Bianchi puri, arancioni papaia, blu metallici: sono alcune delle tonalità del prossimo futuro identificate ed emerse nell’incontro organizzato da color coloris italian insight. è possibile, con un’attenta analisi, indagare il colore che verrà e le sue influenze nella moda, nel tessile, ma anche nell’architettura e nel food design.
Il colore è prevedibile? Secondo Color Coloris Italian Color Insight, sì. Proprio sul tema della possibilità di anticipare le tendenze del colore e sulle sue applicazioni e influenze in vari settori, dal tessile alla moda, dall’architettura al food design, si è incentrato ‘Dialogare con il colore’, evento organizzato dall’omonima associazione italiana presieduta da Vittorio Giomo e parte del network internazionale Intercolor. L’incontro, patrocinato da Camera Moda, Comune di Milano, Politecnico di Design e Fondazione Triennale e con la media partnership di Mood, ha riunito oltre 200 persone alla Triennale di Milano lo scorso novembre.
MODA A COLORI
Indovinare il colore della prossima stagione, si sa, è imperativo per ogni fashion addicted. Ma lo è ancor più, e con diverse stagioni di anticipo, per le aziende della moda e soprattutto del tessile. Per questi esperti di tendenze, prevedere il colore è una vera e propria scienza, più che profezia. “Il colore ha un ruolo chiave nella nostra progettazione creativa – ha raccontato al convegno Laura Lusuardi, fashion director di Max Mara Group -. Si parte sempre da due capisaldi, l’ispirazione e il colore”. L’archivio del gruppo di Reggio Emilia racchiude 40 anni di nuance e tessuti diversi. “I colori per ogni stagione – ha proseguito la Lusuardi – sono scelti in base a tessuti, tenendo conto dei diversi colori pelle in oltre 100 Paesi, poi le forme cambiano a seconda delle tendenze”. Ad esempio, per il capo icona di Max Mara, il cappotto color cammello, si è scelto un tono ‘timeless’ e di facile abbinamento, in fibre naturali. Nel tessile la questione si fa ancor più complessa. “Occorre non solo analizzare e prevedere ma anche produrre con grande anticipo i fliati e i loro colori – ha sottolineato Carla Bordini Bollandi, creative e product director di Zegna Baruffa -, e lo stock service diventa essenziale, con 7mila varianti colore/articolo per servire 2.300 clienti”. Ma la moda è anche in formato ‘mini’, e spesso per i più piccoli l’amore per un capo nasce non tanto dalla griffe, quanto proprio dai toni dell’arcobaleno che vi rivede.
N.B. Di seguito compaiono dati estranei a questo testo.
Lemma bom_loop_add n m data : forall pos b, 0 <= b ->
  bom_loop (n + m) data pos b =
  match bom_loop n data pos b with
  | (NO_ERROR, pos', b') => if b' =? -1 then (NO_ERROR, pos', b') else bom_loop m data pos' b'
  | r => r
  end.
Proof using.
  induction n as [|n IH]; intros pos b Hb; cbn [plus bom_loop]; [rewrite (proj2 (Z.eqb_neq b (-1))) by lia; reflexivity|].
  destruct (negb (nth _ _ _ =? _)); [destruct (negb (b =? 0)); reflexivity|]. apply IH. lia.
Qed.

Lemma bom_loop_cases n data : forall pos b, 0 <= b ->
  match bom_loop n data pos b with
  | (NO_ERROR, pos', b') => (b' = -1 /\ (pos' <= pos + n)%nat) \/ (b' = b + Z.of_nat n /\ pos' = (pos + n)%nat)
  | _ => True
  end.
Proof using.
  induction n as [|n IH]; intros pos b Hb; cbn [bom_loop]; [right; lia|].
  destruct (negb (nth _ _ _ =? _)); [destruct (negb (b =? 0)); [exact I|left; lia]|].
  specialize (IH (pos + 1)%nat (b + 1) ltac:(lia)). destruct (bom_loop _ _ _ _) as [[[] pos'] b']; try exact I. lia.
Qed.

(** What holds between calls: the mark is still being read, has been read or is not there. *)
Record json_ok (p : JsonParser) : Prop := {
  jo_total : 0 <= jp_totalProcessed p < 2 ^ 64;
  jo_bom : jp_bomPos p = -1 \/
    (0 <= jp_bomPos p < 3 /\ jp_totalProcessed p = jp_bomPos p /\ in_token (j_state (jp_core p)) = false) \/
    (jp_bomPos p = 3 /\ 3 <= jp_totalProcessed p) }.

(** The mark at the front of the first piece: it ends there or goes on in the next. *)
Lemma skip_bom_app p d1 d2 : json_ok p ->
  match skip_bom p d1 with
  | (NO_ERROR, pos, b) =>
      (skip_bom p (d1 ++ d2) = (NO_ERROR, pos, b) /\ (pos <= length d1)%nat /\ (b = -1 \/ (b = 3 /\ 3 <= jp_totalProcessed p + Z.of_nat (length d1)))) \/
      (pos = length d1 /\ 0 <= b < 3 /\ b = jp_totalProcessed p + Z.of_nat (length d1) /\ in_token (j_state (jp_core p)) = false /\
       skip_bom p (d1 ++ d2) =
         let '(e, k, b') := bom_loop (Nat.min (Z.to_nat (3 - b)) (length d2)) d2 0 b in (e, (length d1 + k)%nat, b'))
  | r => skip_bom p (d1 ++ d2) = r
  end.
Proof using.
  intros [Ht Hb]. unfold skip_bom. destruct Hb as [Hb|[(Hb & Heq & Hw)|(Hb & H3)]].
  - rewrite Hb, andb_false_r. left. split; [reflexivity|]. lia.
  - replace (jp_totalProcessed p <? 3) with true by lia. replace (0 <=? jp_bomPos p) with true by lia. cbn [andb].
    set (b := jp_bomPos p) in *. clearbody b. destruct (Nat.leb_spec (Z.to_nat (3 - b)) (length d1)) as [H|H].
    + rewrite !Nat.min_l by (rewrite ?length_app; lia). rewrite bom_loop_prefix by lia.
      pose proof (bom_loop_cases (Z.to_nat (3 - b)) d1 0 b ltac:(lia)) as Hc.
      destruct (bom_loop _ d1 _ _) as [[e pos] b']. destruct e; try reflexivity. left. split; [reflexivity|]. lia.
    + rewrite Nat.min_r by lia. pose proof (bom_loop_cases (length d1) d1 0 b ltac:(lia)) as Hc.
      replace (Nat.min (Z.to_nat (3 - b)) (length (d1 ++ d2))) with
        (length d1 + Nat.min (Z.to_nat (3 - (b + Z.of_nat (length d1)))) (length d2))%nat by (rewrite length_app; lia).
      rewrite bom_loop_add, bom_loop_prefix by lia.
      destruct (bom_loop _ d1 _ _) as [[e pos] b']. destruct e; try reflexivity.
      destruct Hc as [[-> Hp]|[-> ->]]; [left; split; [reflexivity|lia]|].
      replace (b + Z.of_nat (length d1) =? -1) with false by lia. right. split; [reflexivity|]. split; [lia|]. split; [lia|].
      split; [exact Hw|]. rewrite <- (Nat.add_0_r (length d1)) at 2. apply bom_loop_suffix.
  - replace (jp_totalProcessed p <? 3) with false by lia. left. split; [reflexivity|]. lia.
Qed.


(** *** Two pieces *)

(** The result of a call, from that of the loop. *)
Definition result (p : JsonParser) (data : list Z) (b : Z) (r : Core * nat + Core * JsonError * nat) : JsonParser * JsonError :=
  match r with
  | inr (c, err, pos) => E p c b pos err
  | inl (c, ts) =>
      (mkJson (jp_flags p) (pend c data ts (length data)) b (u64 (jp_totalProcessed p + Z.of_nat (length data))) (jp_errorPos p), NO_ERROR)
  end.

Lemma process_eq p data : process p data =
  let '(err, pos, b) := skip_bom p data in
  if bool_decide (err = NO_ERROR)
  then result p data b <$> process_loop (process_fuel data pos) (jp_flags p) data (jp_core p) 0 pos
  else Some (E p (jp_core p) b pos err).
Proof using.
  unfold process. destruct (skip_bom p data) as [[err pos] b]. destruct (bool_decide _); [|reflexivity].
  destruct (process_loop _ _ _ _ _ _) as [[[c ts]|[[c e] q]]|]; try reflexivity. cbn [mbind option_bind fmap option_fmap option_map result].
  do 3 f_equal. unfold pend. destruct (in_token _); [|reflexivity]. cbn [andb]. destruct (Nat.ltb_spec ts (length data)); [reflexivity|].
  unfold append_token. rewrite slice_none, app_nil_r by lia. symmetry. apply set_token_same.
Qed.

Definition agree (r r' : option (JsonParser * JsonError)) : Prop :=
  match r, r' with
  | Some (p, e), Some (p', e') =>
      e = e' /\ jp_errorPos p = jp_errorPos p' /\ j_a (jp_core p) = j_a (jp_core p') /\ (e = NO_ERROR -> p = p')
  | None, None => True
  | _, _ => False
  end.

Lemma agree_refl r : agree r r.
Proof using. destruct r as [[p e]|]; [|exact I]. repeat split; reflexivity. Qed.

Lemma agree_trans r1 r2 r3 : agree r1 r2 -> agree r2 r3 -> agree r1 r3.
Proof using.
  destruct r1 as [[p1 e1]|], r2 as [[p2 e2]|], r3 as [[p3 e3]|]; cbn; try tauto.
  intros (-> & H1 & H2 & H3) (-> & H4 & H5 & H6). repeat split; try congruence.
  intros He. rewrite H3, H6 by exact He. reflexivity.
Qed.

(** The loops on both sides of the cut give the same result. *)
Lemma same_result p d1 d2 b p1 : jp_flags p1 = jp_flags p -> jp_errorPos p1 = jp_errorPos p ->
  jp_totalProcessed p1 = u64 (jp_totalProcessed p + Z.of_nat (length d1)) ->
  forall r r1, same_end d1 d2 r r1 -> agree (result p (d1 ++ d2) b <$> r) (result p1 d2 b <$> r1).
Proof using.
  intros Hf He Ht [[[c ts]|[[c e] pos]]|] [[[c1 ts1]|[[c1 e1] pos1]]|] H; try contradiction; [| |exact I]; cbn in H |- *.
  - split; [reflexivity|]. split; [symmetry; exact He|]. rewrite Hf, He, Ht, u64_add_u64, length_app. rewrite length_app in H. rewrite H.
    split; [reflexivity|]. intros _. do 2 f_equal. lia.
  - destruct H as (-> & -> & Ha & Hne). split; [reflexivity|]. split; [|split; [exact Ha|contradiction]].
    rewrite Ht, u64_add_u64. f_equal. lia.
Qed.


Lemma pend_restart c d1 d2 ts : pend c (d1 ++ d2) ts (length d1) = pend (pend c d1 ts (length d1)) d2 0 0.
Proof using.
  unfold pend at 1 2. rewrite pend_state. unfold pend. destruct (in_token (j_state c)); [|reflexivity].
  unfold append_token. rewrite slice_app_l, (slice_none d2) by lia. cbn. rewrite app_nil_r. reflexivity.
Qed.

Lemma bom_loop_err n data : forall pos b, match bom_loop n data pos b with (e, _, _) => e = NO_ERROR \/ e = ERR_INVALID_BOM end.
Proof using.
  induction n as [|n IH]; intros pos b; cbn [bom_loop]; [auto|]. destruct (negb (_ =? data !!! _)); [destruct (negb _); auto|]. apply IH.
Qed.

Lemma process_ok p data p1 : json_ok p -> jp_totalProcessed p + Z.of_nat (length data) < 2 ^ 64 ->
  process p data = Some (p1, NO_ERROR) ->
  json_ok p1 /\ jp_totalProcessed p1 = jp_totalProcessed p + Z.of_nat (length data).
Proof using.
  intros Hok Hn. pose proof Hok as [Ht Hb]. rewrite process_eq.
  pose proof (skip_bom_app p data [] Hok) as Hs. destruct (skip_bom p data) as [[e pos] b] eqn:Esk.
  case_bool_decide as He; [subst e|intros [= _ H]; congruence].
  destruct (process_loop _ _ _ _ _ _) as [[[c ts]|[[c e] q]]|] eqn:El; [| |discriminate]; cbn.
  2:{ intros [= _ ->]. exfalso.
      pose proof (process_loop_suffix (jp_flags p) [] data (process_fuel data pos) (jp_core p) 0 pos (jp_core p) 0 eq_refl) as H.
      cbn [length app plus] in H. rewrite El in H.
      destruct H as (_ & _ & _ & H); [lia|lia| |congruence]. destruct Hs as [(_ & Hp & _)|(Hp & _)]; lia. }
  intros [= <-]. cbn. unfold wrap. rewrite Z.mod_small by lia. split; [|reflexivity]. split; cbn; [lia|].
  destruct Hs as [(_ & _ & [H|H])|(-> & H1 & H2 & H3 & _)]; [left; exact H|right; right; exact H|].
  right. left. split; [exact H1|]. split; [symmetry; exact H2|]. rewrite pend_state.
  revert El. unfold process_fuel. rewrite Nat.sub_diag. cbn [Nat.mul plus process_loop]. rewrite Nat.ltb_irrefl. intros [= <- _]. exact H3.
Qed.

Lemma process_app p d1 d2 : json_ok p -> jp_totalProcessed p + Z.of_nat (length (d1 ++ d2)) < 2 ^ 64 ->
  agree (process p (d1 ++ d2)) ('(p1, e) ← process p d1; if bool_decide (e = NO_ERROR) then process p1 d2 else Some (p1, e)).
Proof using.
  intros Hok Hn. rewrite length_app in Hn. rewrite (process_eq p d1), (process_eq p (d1 ++ d2)).
  pose proof (skip_bom_app p d1 d2 Hok) as Hs. destruct (skip_bom p d1) as [[e pos] b].
  destruct (bool_decide_reflect (e = NO_ERROR)) as [->|He].
  2:{ destruct e; try contradiction; rewrite Hs; cbn; rewrite bool_decide_false by discriminate; apply agree_refl. }
  assert (u64 (jp_totalProcessed p + Z.of_nat (length d1)) = jp_totalProcessed p + Z.of_nat (length d1)) as Hu.
  { destruct Hok as [Ht _]. apply Z.mod_small. lia. }
  destruct Hs as [(-> & Hp & Hb)|(-> & Hb & Hb' & Hw & ->)].
  - rewrite bool_decide_true by reflexivity.
    pose proof (process_loop_prefix (jp_flags p) d1 d2 (process_fuel (d1 ++ d2) pos) (process_fuel d1 pos) (process_fuel d2 0)
      (jp_core p) 0 pos Hp ltac:(lia)) as H. unfold measure, process_fuel in H |- *. rewrite !length_app in *.
    destruct (process_loop _ _ d1 _ _ _) as [[[c ts]|[[c e] q]]|] eqn:E1.
    + destruct H as [-> Hts]; try (first [lia|destruct (in_token _); lia]). cbn [fmap option_fmap option_map mbind option_bind result].
      rewrite bool_decide_true by reflexivity. rewrite process_eq. unfold skip_bom. cbn [jp_totalProcessed jp_bomPos jp_flags jp_core].
      rewrite Hu. replace ((jp_totalProcessed p + Z.of_nat (length d1) <? 3) && (0 <=? b)) with false by lia.
      rewrite bool_decide_true by reflexivity. apply same_result; try reflexivity; [symmetry; exact Hu|].
      rewrite <- (Nat.add_0_r (length d1)) at 1. unfold process_fuel. apply process_loop_suffix; [|lia|lia|lia].
      rewrite Nat.add_0_r. apply pend_restart.
    + rewrite H by (first [lia|destruct (in_token _); lia]). cbn [fmap option_fmap option_map mbind option_bind result E].
      case_bool_decide as He; [|apply agree_refl]. exfalso. subst e.
      pose proof (process_loop_suffix (jp_flags p) [] d1 (2 * (length d1 - pos) + 2) (jp_core p) 0 pos (jp_core p) 0 eq_refl
        ltac:(lia) ltac:(lia) Hp) as H'. cbn [length app plus] in H'. rewrite E1 in H'. destruct H' as (_ & _ & _ & H'). congruence.
    + rewrite H by (first [lia|destruct (in_token _); lia]). exact I.
  - replace (process_loop (process_fuel d1 (length d1)) (jp_flags p) d1 (jp_core p) 0 (length d1)) with (Some (inl (jp_core p, O)) : option (Core * nat + Core * JsonError * nat)).
    2:{ unfold process_fuel. rewrite Nat.sub_diag. cbn [Nat.mul plus process_loop]. rewrite Nat.ltb_irrefl. reflexivity. }
    cbn [fmap option_fmap option_map mbind option_bind result]. rewrite bool_decide_true by reflexivity.
    assert (pend (jp_core p) d1 0 (length d1) = jp_core p) as -> by (unfold pend; rewrite Hw; reflexivity).
    rewrite process_eq. unfold skip_bom. cbn [jp_totalProcessed jp_bomPos jp_flags jp_core]. rewrite Hu.
    replace ((jp_totalProcessed p + Z.of_nat (length d1) <? 3) && (0 <=? b)) with true by lia.
    pose proof (bom_loop_err (Nat.min (Z.to_nat (3 - b)) (length d2)) d2 0 b) as Hbe.
    pose proof (bom_loop_cases (Nat.min (Z.to_nat (3 - b)) (length d2)) d2 0 b ltac:(lia)) as Hbc.
    destruct (bom_loop _ d2 0 b) as [[e k] b']. destruct Hbe as [->| ->].
    + rewrite bool_decide_true by reflexivity. unfold process_fuel. rewrite length_app.
      replace (length d1 + length d2 - (length d1 + k))%nat with (length d2 - k)%nat by lia.
      apply same_result; try reflexivity; [symmetry; exact Hu|]. apply process_loop_suffix; [|lia|lia|].
      * unfold pend. rewrite Hw. reflexivity.
      * lia.
    + rewrite bool_decide_false by discriminate. cbn. split; [reflexivity|]. split; [|split; [reflexivity|discriminate]].
      rewrite <- Hu, u64_add_u64. f_equal. lia.
Qed.


(** *** No undefined behaviour *)

Definition good (o : option Outcome) : Prop :=
  match o with
  | None => False
  | Some (Advance c) | Some (Start c _) | Some (Finish c _) => bytes_ok (j_token c)
  | Some (Fail _ _) => True
  end.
Come ha affermato Imelde Bronzieri, alla guida del marchio di kidswear Mimisol, “il primo atto di libertà di un bimbo è la scelta del colore che desidera”.
UNO STRUMENTO SOCIALE
L’idea di fondo di Color Coloris è che il colore, legato alle diverse culture, sensibilità, stili di vita, giochi un ruolo vitale nell’esistenza umana e si affermi sempre più come strumento di comunicazione, motore nelle scelte del consumatore, segnale sociale e politico. Un colore può anche cambiare il volto di una città, o di un suo elemento. È tuttora in corso il progetto ‘Un colore per Milano”, voluto dal Comune nell’ambito del restyling e del rilancio di Milano, volto a cercare una tonalità per il futuro logo della città. Il valore sociale del colore emerge da iniziative come quelle portate ad esempio da Massimo Caiazzo, color consultant e vicepresidente Iacc. Caiazzo ha riqualificato il carcere di Bollate attraverso l’uso del colore e rifatto il look agli autobus di Verona nei colori della città, il giallo e l’azzurro. Risultato? Nel primo anno il vandalismo sui bus è calato del 20 per cento. Anche i toni del focolare domestico sono molto importanti, come ha osservato Wanda Jelmini, creative director di T&J Vestor (Missoni Home): “Per l’arredo di case private prevalgono colori ‘sicuri’ mentre per progetti come hotel e contract si possono sperimentare situazioni abitative temporanee e quindi giocare su colori più eclettici”. Infine, un accenno al mondo del food, affrontato all’incontro con l’aiuto di Paolo Barichella. Secondo il food designer il cibo oggi torna a colori naturali. Emblematico il caso del gelato al pistacchio, un tempo verde acceso, oggi quasi senza colore grazie all’influenza del bio e dello slow food.